Work item – The answer must be every line below that contains the string "unfold".

[Collected data entries]
========================================

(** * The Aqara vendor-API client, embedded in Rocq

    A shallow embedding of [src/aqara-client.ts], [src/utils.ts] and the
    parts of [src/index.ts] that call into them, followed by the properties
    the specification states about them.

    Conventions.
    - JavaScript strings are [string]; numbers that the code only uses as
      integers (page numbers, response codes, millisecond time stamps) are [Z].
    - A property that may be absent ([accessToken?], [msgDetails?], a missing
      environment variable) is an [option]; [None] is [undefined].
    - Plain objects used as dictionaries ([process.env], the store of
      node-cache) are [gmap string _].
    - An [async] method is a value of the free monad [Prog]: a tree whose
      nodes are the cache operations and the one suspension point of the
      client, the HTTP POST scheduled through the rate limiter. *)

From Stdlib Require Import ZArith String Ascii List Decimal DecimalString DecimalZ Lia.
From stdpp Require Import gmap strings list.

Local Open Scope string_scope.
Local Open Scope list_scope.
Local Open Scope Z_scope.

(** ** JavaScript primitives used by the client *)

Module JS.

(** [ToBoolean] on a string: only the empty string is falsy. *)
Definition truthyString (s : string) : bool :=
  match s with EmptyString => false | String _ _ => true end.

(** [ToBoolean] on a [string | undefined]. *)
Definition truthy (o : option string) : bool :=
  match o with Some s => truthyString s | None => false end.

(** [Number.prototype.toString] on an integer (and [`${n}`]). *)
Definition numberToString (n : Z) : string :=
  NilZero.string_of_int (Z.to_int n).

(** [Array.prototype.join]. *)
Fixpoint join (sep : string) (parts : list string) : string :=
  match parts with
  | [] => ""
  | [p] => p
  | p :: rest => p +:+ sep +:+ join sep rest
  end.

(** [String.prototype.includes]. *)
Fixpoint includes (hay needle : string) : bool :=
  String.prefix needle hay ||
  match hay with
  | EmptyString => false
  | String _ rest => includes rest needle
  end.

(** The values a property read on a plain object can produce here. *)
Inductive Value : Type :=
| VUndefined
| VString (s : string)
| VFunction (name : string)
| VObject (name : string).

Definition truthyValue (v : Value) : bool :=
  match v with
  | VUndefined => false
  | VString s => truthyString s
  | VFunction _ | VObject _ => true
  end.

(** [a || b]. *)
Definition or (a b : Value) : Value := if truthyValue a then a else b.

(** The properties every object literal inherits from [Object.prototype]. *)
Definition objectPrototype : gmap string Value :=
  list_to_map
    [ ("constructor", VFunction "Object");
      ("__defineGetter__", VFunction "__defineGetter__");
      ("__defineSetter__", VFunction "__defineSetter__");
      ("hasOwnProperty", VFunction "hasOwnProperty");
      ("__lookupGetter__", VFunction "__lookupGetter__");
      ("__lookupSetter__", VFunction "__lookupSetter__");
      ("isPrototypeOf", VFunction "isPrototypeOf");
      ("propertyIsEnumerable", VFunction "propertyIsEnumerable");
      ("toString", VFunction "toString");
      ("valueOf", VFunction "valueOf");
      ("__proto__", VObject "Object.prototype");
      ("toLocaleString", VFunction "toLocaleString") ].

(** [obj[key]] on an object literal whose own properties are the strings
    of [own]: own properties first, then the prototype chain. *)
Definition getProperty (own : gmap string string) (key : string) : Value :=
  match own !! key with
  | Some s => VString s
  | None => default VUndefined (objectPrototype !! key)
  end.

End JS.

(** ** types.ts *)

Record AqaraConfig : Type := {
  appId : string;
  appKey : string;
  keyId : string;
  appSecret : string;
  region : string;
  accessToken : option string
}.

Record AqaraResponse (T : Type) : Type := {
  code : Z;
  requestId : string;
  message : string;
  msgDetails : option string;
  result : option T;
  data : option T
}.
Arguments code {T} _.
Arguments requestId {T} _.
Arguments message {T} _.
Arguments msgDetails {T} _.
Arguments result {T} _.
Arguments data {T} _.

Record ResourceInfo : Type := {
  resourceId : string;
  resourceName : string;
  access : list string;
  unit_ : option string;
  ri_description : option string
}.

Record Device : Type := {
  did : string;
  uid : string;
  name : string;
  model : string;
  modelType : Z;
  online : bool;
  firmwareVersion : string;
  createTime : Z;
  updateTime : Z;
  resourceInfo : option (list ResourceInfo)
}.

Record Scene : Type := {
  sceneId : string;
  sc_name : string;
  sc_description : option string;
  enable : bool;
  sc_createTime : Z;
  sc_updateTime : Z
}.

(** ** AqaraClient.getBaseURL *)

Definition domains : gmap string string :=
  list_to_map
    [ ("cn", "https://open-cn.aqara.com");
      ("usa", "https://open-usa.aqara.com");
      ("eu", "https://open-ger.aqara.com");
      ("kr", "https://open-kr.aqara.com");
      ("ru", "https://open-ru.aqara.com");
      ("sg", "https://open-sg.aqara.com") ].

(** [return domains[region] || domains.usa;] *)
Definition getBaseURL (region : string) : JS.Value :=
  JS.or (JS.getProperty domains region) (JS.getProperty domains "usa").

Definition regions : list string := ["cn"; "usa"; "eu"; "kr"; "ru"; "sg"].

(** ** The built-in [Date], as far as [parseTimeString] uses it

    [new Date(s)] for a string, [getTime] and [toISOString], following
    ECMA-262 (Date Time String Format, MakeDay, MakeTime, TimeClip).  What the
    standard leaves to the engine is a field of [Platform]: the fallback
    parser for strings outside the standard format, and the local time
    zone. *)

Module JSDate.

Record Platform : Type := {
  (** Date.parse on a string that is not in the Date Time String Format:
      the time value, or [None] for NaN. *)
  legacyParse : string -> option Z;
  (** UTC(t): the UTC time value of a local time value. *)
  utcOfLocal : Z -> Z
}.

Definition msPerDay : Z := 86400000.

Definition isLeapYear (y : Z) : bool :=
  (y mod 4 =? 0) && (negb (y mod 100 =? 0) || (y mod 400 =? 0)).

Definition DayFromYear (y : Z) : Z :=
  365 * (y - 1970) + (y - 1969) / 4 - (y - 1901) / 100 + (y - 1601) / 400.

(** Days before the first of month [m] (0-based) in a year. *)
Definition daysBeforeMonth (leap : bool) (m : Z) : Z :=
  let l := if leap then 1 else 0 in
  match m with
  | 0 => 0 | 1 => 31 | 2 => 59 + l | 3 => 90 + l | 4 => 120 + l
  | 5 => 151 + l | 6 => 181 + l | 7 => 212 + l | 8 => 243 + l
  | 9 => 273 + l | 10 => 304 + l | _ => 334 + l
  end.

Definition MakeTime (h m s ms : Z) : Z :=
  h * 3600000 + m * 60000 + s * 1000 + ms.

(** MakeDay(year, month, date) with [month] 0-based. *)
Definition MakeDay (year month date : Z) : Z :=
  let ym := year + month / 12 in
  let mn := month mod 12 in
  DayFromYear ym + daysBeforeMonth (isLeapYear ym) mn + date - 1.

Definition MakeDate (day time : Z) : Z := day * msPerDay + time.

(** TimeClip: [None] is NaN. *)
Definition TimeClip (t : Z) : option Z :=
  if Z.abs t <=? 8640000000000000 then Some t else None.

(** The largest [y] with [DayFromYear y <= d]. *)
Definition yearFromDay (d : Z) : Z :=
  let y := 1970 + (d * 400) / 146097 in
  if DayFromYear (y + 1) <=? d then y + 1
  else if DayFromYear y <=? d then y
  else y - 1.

========================================

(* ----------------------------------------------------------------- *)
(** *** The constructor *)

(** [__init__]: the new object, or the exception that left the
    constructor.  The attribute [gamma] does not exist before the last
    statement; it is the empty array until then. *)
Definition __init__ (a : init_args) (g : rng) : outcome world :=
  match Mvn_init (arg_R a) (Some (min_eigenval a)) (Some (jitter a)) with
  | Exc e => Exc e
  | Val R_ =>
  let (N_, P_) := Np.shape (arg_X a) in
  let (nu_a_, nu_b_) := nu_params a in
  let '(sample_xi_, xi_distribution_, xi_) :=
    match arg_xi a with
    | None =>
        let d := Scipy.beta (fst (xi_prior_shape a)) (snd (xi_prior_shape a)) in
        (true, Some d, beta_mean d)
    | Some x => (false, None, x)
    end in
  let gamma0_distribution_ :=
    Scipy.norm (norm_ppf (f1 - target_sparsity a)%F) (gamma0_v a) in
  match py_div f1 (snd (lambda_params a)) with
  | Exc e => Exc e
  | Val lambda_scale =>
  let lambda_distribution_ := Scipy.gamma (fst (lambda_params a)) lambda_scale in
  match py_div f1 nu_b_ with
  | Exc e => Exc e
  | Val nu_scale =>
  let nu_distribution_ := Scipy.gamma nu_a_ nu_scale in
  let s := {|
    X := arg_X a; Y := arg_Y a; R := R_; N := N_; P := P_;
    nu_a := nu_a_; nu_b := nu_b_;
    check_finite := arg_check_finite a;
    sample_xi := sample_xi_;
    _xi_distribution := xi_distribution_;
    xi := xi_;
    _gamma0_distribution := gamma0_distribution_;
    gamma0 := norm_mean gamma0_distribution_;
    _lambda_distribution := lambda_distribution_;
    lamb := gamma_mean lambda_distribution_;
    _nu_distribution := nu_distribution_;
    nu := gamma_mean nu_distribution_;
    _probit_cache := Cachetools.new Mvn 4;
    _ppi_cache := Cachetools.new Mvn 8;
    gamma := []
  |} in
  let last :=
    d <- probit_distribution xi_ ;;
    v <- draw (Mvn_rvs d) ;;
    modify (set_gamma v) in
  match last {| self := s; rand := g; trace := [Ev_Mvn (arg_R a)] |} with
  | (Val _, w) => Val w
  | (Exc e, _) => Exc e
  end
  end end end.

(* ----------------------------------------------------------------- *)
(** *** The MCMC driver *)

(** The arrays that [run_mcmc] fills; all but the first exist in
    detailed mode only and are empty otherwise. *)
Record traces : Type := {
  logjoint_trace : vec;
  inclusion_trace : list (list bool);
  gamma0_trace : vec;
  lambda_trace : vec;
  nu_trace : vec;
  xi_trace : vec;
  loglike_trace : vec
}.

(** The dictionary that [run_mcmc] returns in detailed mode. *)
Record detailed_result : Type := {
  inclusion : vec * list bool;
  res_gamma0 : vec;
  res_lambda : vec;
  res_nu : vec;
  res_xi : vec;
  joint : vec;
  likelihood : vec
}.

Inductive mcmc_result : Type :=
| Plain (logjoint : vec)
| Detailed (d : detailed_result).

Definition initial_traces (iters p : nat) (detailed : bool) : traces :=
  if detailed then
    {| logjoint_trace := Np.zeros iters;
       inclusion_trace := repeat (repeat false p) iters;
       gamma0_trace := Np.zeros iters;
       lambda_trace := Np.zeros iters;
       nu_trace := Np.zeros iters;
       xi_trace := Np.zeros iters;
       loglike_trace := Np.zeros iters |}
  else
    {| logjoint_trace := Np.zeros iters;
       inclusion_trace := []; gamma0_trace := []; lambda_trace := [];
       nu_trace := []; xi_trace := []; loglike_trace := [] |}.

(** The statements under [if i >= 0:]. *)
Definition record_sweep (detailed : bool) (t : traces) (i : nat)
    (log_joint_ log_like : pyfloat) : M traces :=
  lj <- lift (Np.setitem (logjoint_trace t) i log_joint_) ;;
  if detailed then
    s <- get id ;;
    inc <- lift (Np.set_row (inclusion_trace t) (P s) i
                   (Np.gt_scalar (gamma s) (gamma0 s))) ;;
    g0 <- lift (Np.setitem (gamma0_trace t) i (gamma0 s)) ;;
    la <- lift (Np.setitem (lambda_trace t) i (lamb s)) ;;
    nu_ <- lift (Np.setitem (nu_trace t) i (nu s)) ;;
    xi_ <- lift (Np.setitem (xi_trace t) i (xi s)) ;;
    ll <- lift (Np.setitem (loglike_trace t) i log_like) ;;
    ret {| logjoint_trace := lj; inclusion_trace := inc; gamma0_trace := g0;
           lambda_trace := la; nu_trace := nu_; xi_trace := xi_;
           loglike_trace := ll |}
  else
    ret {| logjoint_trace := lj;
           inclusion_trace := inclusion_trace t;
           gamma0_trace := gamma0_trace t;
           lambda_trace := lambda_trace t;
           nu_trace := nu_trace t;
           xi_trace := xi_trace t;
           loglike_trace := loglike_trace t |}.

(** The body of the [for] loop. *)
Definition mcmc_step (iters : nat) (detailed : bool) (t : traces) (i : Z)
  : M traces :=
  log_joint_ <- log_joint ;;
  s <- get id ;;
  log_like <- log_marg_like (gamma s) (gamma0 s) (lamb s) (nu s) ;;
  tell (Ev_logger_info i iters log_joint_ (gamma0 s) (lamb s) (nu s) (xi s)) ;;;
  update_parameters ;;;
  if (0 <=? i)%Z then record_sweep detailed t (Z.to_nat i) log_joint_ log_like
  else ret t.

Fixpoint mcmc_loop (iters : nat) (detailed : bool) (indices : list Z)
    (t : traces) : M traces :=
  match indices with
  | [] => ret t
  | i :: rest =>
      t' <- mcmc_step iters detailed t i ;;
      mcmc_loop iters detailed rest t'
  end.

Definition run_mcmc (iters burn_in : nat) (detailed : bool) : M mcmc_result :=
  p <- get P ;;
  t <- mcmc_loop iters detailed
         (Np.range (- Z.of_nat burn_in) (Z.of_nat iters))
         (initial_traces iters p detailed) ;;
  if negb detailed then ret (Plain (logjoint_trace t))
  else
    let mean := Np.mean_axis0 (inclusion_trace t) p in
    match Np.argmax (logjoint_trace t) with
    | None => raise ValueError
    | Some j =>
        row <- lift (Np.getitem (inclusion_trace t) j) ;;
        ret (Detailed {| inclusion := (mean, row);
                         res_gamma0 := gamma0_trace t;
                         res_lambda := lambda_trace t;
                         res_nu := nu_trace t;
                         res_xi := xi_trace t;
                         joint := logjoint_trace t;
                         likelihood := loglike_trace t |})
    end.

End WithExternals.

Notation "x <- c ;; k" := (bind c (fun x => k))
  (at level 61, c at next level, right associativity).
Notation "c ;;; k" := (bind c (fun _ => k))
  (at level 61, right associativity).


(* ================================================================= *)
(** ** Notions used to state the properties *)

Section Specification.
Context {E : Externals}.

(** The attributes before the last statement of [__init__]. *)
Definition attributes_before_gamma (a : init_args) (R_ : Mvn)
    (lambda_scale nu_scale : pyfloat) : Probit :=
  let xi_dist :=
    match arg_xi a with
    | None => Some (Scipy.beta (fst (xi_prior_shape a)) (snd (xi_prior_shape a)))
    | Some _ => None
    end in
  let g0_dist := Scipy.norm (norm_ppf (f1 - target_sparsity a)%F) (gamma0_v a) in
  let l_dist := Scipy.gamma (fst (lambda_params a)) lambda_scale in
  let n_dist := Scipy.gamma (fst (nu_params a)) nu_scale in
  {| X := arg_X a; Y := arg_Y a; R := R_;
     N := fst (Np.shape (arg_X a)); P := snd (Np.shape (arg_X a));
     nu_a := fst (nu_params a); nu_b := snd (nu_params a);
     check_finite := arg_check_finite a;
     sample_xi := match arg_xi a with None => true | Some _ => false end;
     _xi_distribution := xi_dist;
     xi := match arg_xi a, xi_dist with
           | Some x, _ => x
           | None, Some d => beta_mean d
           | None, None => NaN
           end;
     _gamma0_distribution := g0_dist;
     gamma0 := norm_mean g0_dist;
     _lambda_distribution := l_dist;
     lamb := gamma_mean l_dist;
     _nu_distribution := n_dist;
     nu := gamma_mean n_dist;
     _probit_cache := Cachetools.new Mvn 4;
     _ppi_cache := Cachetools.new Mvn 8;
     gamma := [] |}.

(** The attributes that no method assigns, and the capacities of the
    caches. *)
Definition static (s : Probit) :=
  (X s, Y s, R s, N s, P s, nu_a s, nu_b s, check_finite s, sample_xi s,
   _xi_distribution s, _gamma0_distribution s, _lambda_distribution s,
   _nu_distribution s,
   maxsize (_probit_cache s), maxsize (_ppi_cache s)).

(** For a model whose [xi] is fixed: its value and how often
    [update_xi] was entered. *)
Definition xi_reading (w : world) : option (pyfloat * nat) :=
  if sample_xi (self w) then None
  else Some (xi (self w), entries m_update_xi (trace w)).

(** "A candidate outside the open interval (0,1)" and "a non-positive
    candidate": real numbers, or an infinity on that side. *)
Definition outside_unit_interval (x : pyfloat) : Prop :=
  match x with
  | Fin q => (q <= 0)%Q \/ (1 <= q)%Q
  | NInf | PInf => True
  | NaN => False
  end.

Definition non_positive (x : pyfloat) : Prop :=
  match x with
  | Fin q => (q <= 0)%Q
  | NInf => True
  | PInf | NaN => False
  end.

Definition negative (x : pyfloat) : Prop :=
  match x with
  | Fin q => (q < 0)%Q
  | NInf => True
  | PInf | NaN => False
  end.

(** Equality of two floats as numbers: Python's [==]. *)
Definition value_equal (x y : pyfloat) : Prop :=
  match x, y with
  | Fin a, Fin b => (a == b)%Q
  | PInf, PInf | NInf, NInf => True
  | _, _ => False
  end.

========================================

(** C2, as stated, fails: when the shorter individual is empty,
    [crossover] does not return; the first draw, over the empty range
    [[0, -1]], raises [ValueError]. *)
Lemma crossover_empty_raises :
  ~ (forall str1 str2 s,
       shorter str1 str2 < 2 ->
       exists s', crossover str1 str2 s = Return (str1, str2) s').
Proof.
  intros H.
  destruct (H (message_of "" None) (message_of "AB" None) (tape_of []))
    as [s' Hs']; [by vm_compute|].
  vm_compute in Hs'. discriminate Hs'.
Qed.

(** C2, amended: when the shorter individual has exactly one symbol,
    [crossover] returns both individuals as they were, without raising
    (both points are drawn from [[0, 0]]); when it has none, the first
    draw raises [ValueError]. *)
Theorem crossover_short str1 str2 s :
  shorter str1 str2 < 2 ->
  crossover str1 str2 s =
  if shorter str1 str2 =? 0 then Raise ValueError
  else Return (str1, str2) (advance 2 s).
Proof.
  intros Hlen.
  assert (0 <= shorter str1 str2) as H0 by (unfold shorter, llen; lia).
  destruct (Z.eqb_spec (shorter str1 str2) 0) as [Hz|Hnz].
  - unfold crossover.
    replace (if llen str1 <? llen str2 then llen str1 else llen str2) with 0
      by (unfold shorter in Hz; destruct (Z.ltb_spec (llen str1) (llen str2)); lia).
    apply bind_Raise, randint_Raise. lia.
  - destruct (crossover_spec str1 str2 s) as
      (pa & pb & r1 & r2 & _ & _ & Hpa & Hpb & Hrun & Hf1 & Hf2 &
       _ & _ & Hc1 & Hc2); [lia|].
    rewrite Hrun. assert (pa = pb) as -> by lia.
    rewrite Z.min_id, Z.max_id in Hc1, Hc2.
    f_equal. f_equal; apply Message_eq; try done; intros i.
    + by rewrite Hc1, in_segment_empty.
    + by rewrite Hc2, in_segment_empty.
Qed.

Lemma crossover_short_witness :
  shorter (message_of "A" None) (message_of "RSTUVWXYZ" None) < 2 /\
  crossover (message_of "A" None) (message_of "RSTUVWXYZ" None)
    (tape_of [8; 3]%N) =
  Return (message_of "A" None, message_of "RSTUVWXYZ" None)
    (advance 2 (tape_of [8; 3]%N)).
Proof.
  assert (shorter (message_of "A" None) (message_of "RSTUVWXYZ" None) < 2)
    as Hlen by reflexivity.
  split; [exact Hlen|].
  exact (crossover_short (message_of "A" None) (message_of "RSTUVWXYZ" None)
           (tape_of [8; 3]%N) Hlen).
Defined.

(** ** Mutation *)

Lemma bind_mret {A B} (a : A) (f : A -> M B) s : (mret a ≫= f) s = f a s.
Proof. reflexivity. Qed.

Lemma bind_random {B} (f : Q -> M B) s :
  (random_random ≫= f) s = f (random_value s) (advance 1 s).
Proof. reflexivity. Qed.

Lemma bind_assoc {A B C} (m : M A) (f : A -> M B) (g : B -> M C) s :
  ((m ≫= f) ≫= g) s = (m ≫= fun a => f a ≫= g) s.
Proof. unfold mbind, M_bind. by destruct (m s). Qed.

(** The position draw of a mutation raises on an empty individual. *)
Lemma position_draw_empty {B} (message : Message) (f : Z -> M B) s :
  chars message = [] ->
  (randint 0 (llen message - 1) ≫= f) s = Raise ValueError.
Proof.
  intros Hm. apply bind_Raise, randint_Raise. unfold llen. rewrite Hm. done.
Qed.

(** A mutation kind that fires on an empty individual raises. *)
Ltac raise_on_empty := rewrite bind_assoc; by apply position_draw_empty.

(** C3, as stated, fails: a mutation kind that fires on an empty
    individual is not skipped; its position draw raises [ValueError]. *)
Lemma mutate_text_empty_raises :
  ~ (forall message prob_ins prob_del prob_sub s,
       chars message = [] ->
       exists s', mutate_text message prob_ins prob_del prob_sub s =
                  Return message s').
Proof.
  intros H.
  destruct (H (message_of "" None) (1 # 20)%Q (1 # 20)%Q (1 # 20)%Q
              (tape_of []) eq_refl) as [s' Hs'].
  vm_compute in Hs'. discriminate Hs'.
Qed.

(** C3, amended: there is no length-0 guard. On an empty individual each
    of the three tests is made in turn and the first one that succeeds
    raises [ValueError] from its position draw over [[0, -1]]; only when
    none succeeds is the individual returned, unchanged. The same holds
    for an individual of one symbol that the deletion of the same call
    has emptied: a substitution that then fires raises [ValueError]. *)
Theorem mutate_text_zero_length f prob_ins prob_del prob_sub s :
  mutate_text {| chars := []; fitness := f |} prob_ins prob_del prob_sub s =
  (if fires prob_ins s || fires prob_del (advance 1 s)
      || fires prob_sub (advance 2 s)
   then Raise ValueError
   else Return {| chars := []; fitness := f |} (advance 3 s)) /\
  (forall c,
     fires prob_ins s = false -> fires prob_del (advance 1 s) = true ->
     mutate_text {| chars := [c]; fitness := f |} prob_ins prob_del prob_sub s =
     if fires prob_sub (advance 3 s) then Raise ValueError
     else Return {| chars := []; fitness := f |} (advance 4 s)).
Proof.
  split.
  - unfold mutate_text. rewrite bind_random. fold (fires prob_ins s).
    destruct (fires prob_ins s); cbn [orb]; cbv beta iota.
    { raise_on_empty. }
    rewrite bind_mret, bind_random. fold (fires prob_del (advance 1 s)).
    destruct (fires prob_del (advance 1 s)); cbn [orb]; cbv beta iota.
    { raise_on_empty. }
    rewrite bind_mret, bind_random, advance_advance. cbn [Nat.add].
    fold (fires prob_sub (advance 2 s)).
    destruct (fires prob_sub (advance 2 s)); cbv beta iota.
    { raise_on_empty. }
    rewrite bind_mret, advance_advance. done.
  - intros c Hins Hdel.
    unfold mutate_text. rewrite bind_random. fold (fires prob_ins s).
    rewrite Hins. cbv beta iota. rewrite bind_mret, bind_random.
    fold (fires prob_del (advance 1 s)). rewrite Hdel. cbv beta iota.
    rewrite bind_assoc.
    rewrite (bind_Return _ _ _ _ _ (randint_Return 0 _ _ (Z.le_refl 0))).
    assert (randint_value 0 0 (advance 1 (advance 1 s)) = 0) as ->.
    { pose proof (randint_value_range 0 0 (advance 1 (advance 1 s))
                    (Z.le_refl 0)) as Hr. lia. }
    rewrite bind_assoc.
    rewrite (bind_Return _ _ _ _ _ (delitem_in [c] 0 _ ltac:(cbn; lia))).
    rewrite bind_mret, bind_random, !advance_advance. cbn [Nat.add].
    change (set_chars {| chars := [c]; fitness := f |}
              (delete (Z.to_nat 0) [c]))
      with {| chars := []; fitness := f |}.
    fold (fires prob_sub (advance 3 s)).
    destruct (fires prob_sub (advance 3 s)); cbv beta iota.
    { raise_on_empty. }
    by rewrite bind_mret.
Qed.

========================================

Answer to the exercise –
  assert (0 <= shorter str1 str2) as H0 by (unfold shorter, llen; lia).
  - unfold crossover.
      by (unfold shorter in Hz; destruct (Z.ltb_spec (llen str1) (llen str2)); lia).
Proof. unfold mbind, M_bind. by destruct (m s). Qed.
  intros Hm. apply bind_Raise, randint_Raise. unfold llen. rewrite Hm. done.
  - unfold mutate_text. rewrite bind_random. fold (fires prob_ins s).
    unfold mutate_text. rewrite bind_random. fold (fires prob_ins s).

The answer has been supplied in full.